A previous blog post discussed FTC Chairwoman Slaughter’s first priority as the newly designated chairwoman – the COVID-19 pandemic. The FTC’s second priority, racial equity, can be broken down into two sub issues. First, the FTC plans to investigate biased and discriminatory algorithms that target vulnerable communities. As the FTC acknowledges, the analysis of data can help companies and consumers, “as it can guide the development of new products and services, predict the preferences of individuals, help tailor services and opportunities, and guide individualized marketing.”  Nonetheless, the FTC cautions companies to consider the below before making decisions based on the results of big data analysis.

  1. Whether data is inaccurate due to missing population information or hidden biases. For instance, if a company’s algorithm to hire employees only considers applicants from “top tier” colleges, it may incorporate biases from the college admissions process into its hiring.
  2. Whether discovered patterns and correlations are meaningful. For instance, companies should be weary of assuming a causal relationship between two factors, such as a certain income level and a particular ethnicity, merely because those factors occur together frequently in the companies’ data analyses.
  3. Whether fairness and ethical considerations advise against using big data in certain circumstances. For instance, a company that determined that members of a particular racial group have historically been more likely to default on their loans may decide to exclude race from an algorithm because of racial discrimination concerns.

Second, the FTC plans to double its efforts to identify law violations in the development and deployment of facial recognition technologies and mobile applications’ use of location data that can exacerbate existing racial disparities. Facial recognition technologies are known to not be as accurate in identifying non-white individuals. Moreover, Chairwoman Slaughter expressed particular concern regarding the use of mobile application’s location data to identify characteristics of Black Lives Matter protesters last summer.
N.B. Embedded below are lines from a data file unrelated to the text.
(** X23. The target that [_parse_pager_target] returns is never the empty
    string and holds no quote: it is read from the first link of the page
    whose [href] holds a postback of the pager, so that in
    [_iter_compras_pages] the test [not pager_target] fails only for
    [None]. It reads back the target of a link
    [javascript:__doPostBack('target','Page$n')], for every target of one
    character or more without a quote and every number [n]. *)
Theorem parse_pager_target_first_link (hrefs : list Py.str) :
  (forall target,
      Listados._parse_pager_target hrefs = Some target ->
      target <> [] /\ sin_comillas target /\
      exists before href after,
        hrefs = before ++ href :: after /\
        Forall (fun h => Listados.search_pager h = None) before /\
        Listados.search_pager href = Some target) /\
  (Forall (fun h => Listados.search_pager h = None) hrefs ->
   Listados._parse_pager_target hrefs = None) /\
  (forall target number after,
      target <> [] -> sin_comillas target ->
      number <> [] -> Forall (fun d => Listados.es_digito d = true) number ->
      Forall (fun h => Listados.search_pager h = None) hrefs ->
      Listados._parse_pager_target (hrefs ++ pager_link target number :: after)
      = Some target).
Proof.
  split; [|split].
  - induction hrefs as [|h hrefs IH]; intros target; [discriminate|].
    cbn [Listados._parse_pager_target].
    destruct (Listados.search_pager h) as [t|] eqn:E.
    + intros [= <-]. destruct (search_pager_target _ _ E) as [H1 H2].
      split; [exact H1|]. split; [exact H2|].
      exists [], h, hrefs. split; [reflexivity|]. split; [constructor|exact E].
    + intros H. destruct (IH _ H) as (H1 & H2 & before & href & after & -> & Hb & Hh).
      split; [exact H1|]. split; [exact H2|].
      exists (h :: before), href, after. split; [reflexivity|].
      split; [constructor; [exact E|exact Hb]|exact Hh].
  - induction 1 as [|h hrefs Hh _ IH]; [reflexivity|].
    cbn [Listados._parse_pager_target]. now rewrite Hh.
  - intros target number after Ht Hq Hn Hd.
    induction 1 as [|h hrefs Hh _ IH]; cbn [app Listados._parse_pager_target].
    + now rewrite (parse_pager_href target number Ht Hq Hn Hd).
    + now rewrite Hh.
Qed.

(** The link to page 2 of the grid of the listing. *)
Lemma parse_pager_target_first_link_witness :
  Listados._parse_pager_target
    ([lit "Default.aspx"]
     ++ pager_link (lit "ctl00$CPH1$GridListaPliegosAperturaProxima") (lit "2") :: [])
  = Some (lit "ctl00$CPH1$GridListaPliegosAperturaProxima").
Proof.
  apply (proj2 (proj2 (parse_pager_target_first_link [lit "Default.aspx"]))).
  - vm_compute. discriminate.
  - apply (bool_decide_unpack _). vm_compute. exact I.
  - vm_compute. discriminate.
  - repeat constructor.
  - repeat constructor.
Defined.
(* ===== verification/Prelude.v ===== *)
(** * Verification of the control daemon and its Python client

    The repository is a control daemon: a process on each machine that launches
    processes, watches files and sockets, and reports over TCP to its users.  The
    daemon exists twice, in C ([src/c]) and in Rust ([src/rust]); the Python code
    under [src/tests_python] is the user's side: the serialization module, the
    code generated from the schema, the client sessions and the measuring client.
    This development models the Python side, the C daemon and the Rust daemon, with
    what they send and what their own clients read, composes them, and proves the
    theorems that make them correct, and the ones that say where they are not.

    ** The parts of the program

    - [tests_python/serialization.py]: dataclasses, and for each message of the
      protocol a function that builds it and a function that decodes it, with two
      dispatchers that name the type of a received message.
    - [tests_python/demon/*.py]: what the FlatBuffers compiler generated from
      [flatbuffer/demon.fbs]: per table a class of accessors and the functions
      that fill it; per enumeration a class of constants.
    - [tests_python/test_demon.py]: the sessions of a client with a daemon, each
      with the verdict its test asserts, and the fixture that starts the daemon.
    - [tests_python/test_overhead.py]: a client that asks for the same process
      again and again, stores the mean times and writes them to a file, and
      [tests_python/generate_overhead_graph.py], the script that shows them.
    - [c/daemon-core.c], [c/daemon-features/*.c]: the daemon, a loop over epoll
      that serves requests, launches processes with [clone], keeps a table of
      them, and reports what happens to them, to files and to sockets.
    - [c/daemon-features/serialize.cpp], [serialize_wrapper.cpp]: the messages of both
      sides in C++, built and read; [c/test/Regression_test.c]: a client in C.
    - [rust/src/bin/main.rs], [rust/src/monitoring_tools/*.rs]: the other daemon, a
      task for each connection that handles one request after the other;
      [rust/src/proto/serialisation.rs]: what it sends;
      [rust/src/bin/proto_client.rs]: an interactive client.
    - the [flatbuffers] runtimes, which all of the above call: third-party.

    A session calls the serialization module, which calls the generated code,
    which calls the runtime; its bytes are requests of the daemon's loop, whose
    reports are the messages the session reads.  The development is layered in
    the same way.

    ** Files

    - Prelude: results ([res], exceptions as values), stateful computations
      ([st]), loops, shared lemmas and tactics.  Bytes: little-endian integers.
      Utf8: [str] as code points, the strict UTF-8 codec, and its round trip.
    - Text: [split] and [join], numbers in decimal, and [os.path].
    - FlatBuffers: the runtime as an interface.  Class [FlatBuffers] has the
      operations the sources call; class [FlatBuffersLaws] has their documented
      behaviour, over an abstract heap of strings, vectors and tables: what a
      builder holds, and that a finished buffer is an image of it
      ([buffer_image]).  FlatBuffersRef, FlatBuffersRefLaws: a runtime on bytes
      that satisfies the laws, so that they are not contradictory and every
      theorem applies to a concrete run.
    - Enums, Tables: [demon/*.py], one Module per file, one Definition per
      function ([End] is [End_]).
    - Data: the dataclasses and enumerations.  Send, Receive: one Definition for
      each [send_*] and [receive_*] function.  ReceiveCommand: [receive_command],
      over dynamically typed values, because it calls methods that the class of
      the object may not have.
    - BuilderLogic: a total-correctness logic for builder programs ([runs]: no
      exception, and what the heap holds after; [raises]) and its automation, for
      any state seen as such a heap (class [Viewed]).
      SendFacts, CommandFacts: what the buffers of the [send_*] functions hold.
      ReadFacts, ReceiveFacts: what the accessors and the decoders read from an
      image.  Rejection: the programs that raise from every state.
    - PeerCommand: the specification of a command message, a reader on the
      generated accessors.  PeerMessages: the messages only the daemons build.
      Wire: what the bytes of each message show, whoever built them.
    - NativeBuilder: the builder of the C++ library and of the Rust crate as an
      interface (class [NativeBuilder], its laws [NativeLaws]), with an instance on
      the reference runtime.  NativeTables: the generated functions that fill a
      table, in the order of the generated code, and the image each message is.
      NativeCommand: a command built natively is one the same reader reads.
    - RoundTrip: what is sent is what is received, for every message the module
      can serialize; and what cannot be represented is not sent.
    - Protocol: dispatch and decoding agree on all bytes, and the messages of the
      daemons are decoded.
    - Defects: functions that never succeed, values lost on the way, results
      without the declared type.
    - Socket, Clients: a TCP connection as a state with the segments that will
      arrive and the write at which it breaks, if it does, and the sessions of
      [test_demon.py].  ClientFacts, Sessions: the
      framing, and the verdict of each session over a transcript of the daemon.
    - Stream: the messages a session can read from any arrivals, as a total
      function.  SessionSpec: the abstract specification of the sessions (search
      the stream, judge, close), that the sessions refine it, when they
      terminate, and the invariant of what they write.
    - Overhead: [boucle_launch_process] and the tests of [test_overhead.py] that
      store measures.  Graph: the test that writes them and the script of the
      graph, over an interface of pandas, numpy and scipy (class [Pandas], its
      documented behaviour in [PandasLaws]); what the script shows of any file,
      and the experiment from the requests to the graph.  GraphRef: a small
      library that satisfies the laws.
    - ProcessManager: [process_manager.c], with the counter of [daemon-core.c];
      what the table holds when processes end in the opposite order of their
      launch, what it loses otherwise, and where it is overrun.
    - Daemon: [events.c], [clone.c], [Detect_socket.c], the reading and writing of
      [Network.c], and each case of the loop of [daemon-core.c].  DaemonFacts:
      what each handler does, errors included, and the threads that search for
      sockets, which share their globals.
    - World: the loop, the threads, the children and the peers that go as a step
      relation; the accounting for the children that [clone] made and the order of
      the reports in all reachable states, and the deaths that are never reported.  WellFormed: the well-formedness of the
      fields of the daemon in all these states.
    - EndToEnd: a session with the C daemon, from the command to the verdict, and
      the session that kills what it launched.
    - CppSend: what [serialize.cpp] sends, to the daemon and to the user.  CppReceive,
      CppUser: its readers, on the side of the daemon and of the user, with the null
      pointers they may follow, and the round trip of the module.  RustSend: what
      [serialisation.rs] sends.  NativeReports: the Python client reads the reports
      of both daemons.  Regression: the tests in C.
    - RustDaemon: the Rust daemon, one Definition per function the daemon calls.
      RustFacts: the command line of a request, the reports on every branch, what
      is not read, the watches, and the invariants of a connection.  RustSessions:
      sessions with it, and that the two daemons agree.  ProtoClient: the
      interactive client, from a line to the end of its session.
    - TestDemon: the test functions of [test_demon.py], and the suite as a function
      of the reports of a daemon.  TestC, TestRust: what the suite concludes with
      each daemon.  Fixture: the daemons that a run of the tests starts and stops,
      among processes that end and fork as they like meanwhile.
    - TestCommands: the commands of the tests, inputs of the witnesses.

    ** How state and operations correspond

    A builder is the state of the runtime's class, threaded through [st]; a
    Python exception is [Err]; [try: ... except Exception: return v] is
    [catch_all _ v].  A [str] is a list of code points and may hold lone
    surrogates; an [int] is unbounded, and it is the runtime that refuses a value
    out of the range of its field.  A parsed table is the pair of its buffer and
    its position.  A result that may not have the declared type is a [pyret].

    The state of the daemon ([Daemon.daemon]) has the locals of [main] (the table,
    the communication socket, the epoll set), the globals [found] and [timeout], a
    [detector] for each thread, what [clone] returned, the connections whose peer is
    gone, and the requests made to the kernel and to clients, in order.  A turn
    ([notification]) is one of the loop, a ready entry of the epoll set with the
    answers of the kernel to the calls of its handler, errors included; one of a
    thread, from a test of its loop to the next; or the handler of the alarm.  A
    computation of the daemon ends ([Next]) or halts it: an exit, a signal (a write to
    a peer that is gone is one), or a step the C standard leaves undefined (a NULL
    dereference, an access out of bounds, an indeterminate value), after which nothing
    is claimed.  C integers are [Z] with the conversions written out ([to_int],
    [to_uint32]).
    The messages of the daemon are values of [report]; [EndToEnd.encodes] says which
    bytes carry one, and CppSend and RustSend that their senders make such bytes.

    A request to the Rust daemon is a computation over the [task] of its
    connection, with what it has sent, killed and launched.  It is done ([Ready]),
    waits for an answer of the kernel that has not come ([Waiting]), or panics
    ([Panicked]), which ends the task and not the daemon.  The script of the graph
    is a computation over its outputs: the lines it prints and the drawing calls
    it makes, which may raise.

    ** Bounds and fuel

    [max_buffer_size] (2^31) is the limit of the runtime on a buffer.  The laws
    hold below it, so a theorem about a message of unbounded text has it as a
    hypothesis: [command_weight] bounds the size of the buffer of a command by
    four bytes for each character and a constant for each object.  The [while]
    loops of the sessions run on fuel, and [OutOfFuel] is no result.  Each read
    takes at least a byte or finds that there are none, so fuel for every byte
    that arrives ([bytes_in]) is enough: with it [sessions_terminate] says exactly
    when a session ends.  The fuel of a connection of the Rust daemon is the
    number of its bytes, of which each request takes four ([rust_connection_safe]
    says that it never lacks).  [Stream.stream] is defined by recursion on that measure.  Nothing else
    needs fuel: the loops of the daemon are over the slots of the table, the
    watches of a command, and what one read of the kernel returned.  The native
    libraries are taken to build buffers up to [native_max] (2^31 - 1), which
    [native_weight] bounds in the same way, and to verify those up to
    [verifier_limit] (2^22), under which their limit on the number of tables cannot
    be reached.

    ** Not modelled

    Console output other than the lines of the scripts of the measures, and the
    text of exceptions; exhaustion of memory, except for the stack of a process,
    whose size a client chooses; clocks (the comparison of an elapsed time with its
    bound, and the readings a measure is made of, are parameters).  The libraries of
    the graph are parameters: what pandas computes with its laws (that a number is
    read back from a file as the same number is none of them), what the drawing
    calls do not at all.  Of the machine of the fixture: the time a daemon takes to
    start or to stop, the pipes of its output, and what happens between two tests,
    which counts as happening during them; what the processes do during a test is a
    parameter, of which only is known what holds of all processes ([lives]).  Of the
    C daemon: the descriptors [main] opens before its loop; what a child does before
    [execve]; an entry that hangs up without being readable, the pipe of an execve
    apart; and, inside a turn of a thread, the interleaving of its accesses with the
    others.  The FlatBuffers libraries are interfaces:
    what is relied on of the accessors and the verifiers of the C++ library and of
    the Rust crate is a hypothesis ([library_reads], [cpp_library],
    [reads_requests], [reads_reports]), satisfied by the accessors of the Python
    side in each witness; what the loop of the C daemon relies on of its readers
    ([reads_commands], [reads_kills]) CppReceive proves from it.  Of the Rust
    daemon: a [socket.write] that writes a part of a message, and the functions of
    its modules that nothing calls.

    ** Plan

    The plan is done: each component of the program that computes something is
    modelled, and the parts above are what is left, each for the reason given with
    it.  The files of the build, the schema and the documents have no behaviour of
    their own. *)
From stdpp Require Export base list gmap strings.
From Stdlib Require Export ZArith Lia.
The FTC’s recent proposed settlement with Everalbum, a photo storage and organization application, highlights the FTC’s concerns about facial recognition technologies. Among other things, the FTC alleged that Everalbum used millions of images from unwitting users, along with other images it received from publicly available datasets, to develop and market to other businesses a facial recognition technology. The proposed settlement requires Everalbum to delete all data reflecting facial features that can be used for facial recognition purposes that the company derived from its users without consent, as well as any facial recognition models or algorithms developed with users’ photos or videos.

This settlement serves as a reminder that consumers’ consent is critical to the use and development of facial recognition technologies.  Moreover, app developers should not rely on Apple’s new privacy label requirements to defend against FTC enforcement actions. Apple now requires new apps and app updates to outline in a nutrition label-type format the types of data the app collects, and whether that data is linked to users or used to track users. App developers must also provide information about their app’s privacy practices.  While these requirements are meant to protect consumers by providing privacy-related information in an easily accessible, standardized format, labels may still be considered misleading or inaccurate under the Federal Trade Commission Act. Watch this space for further developments.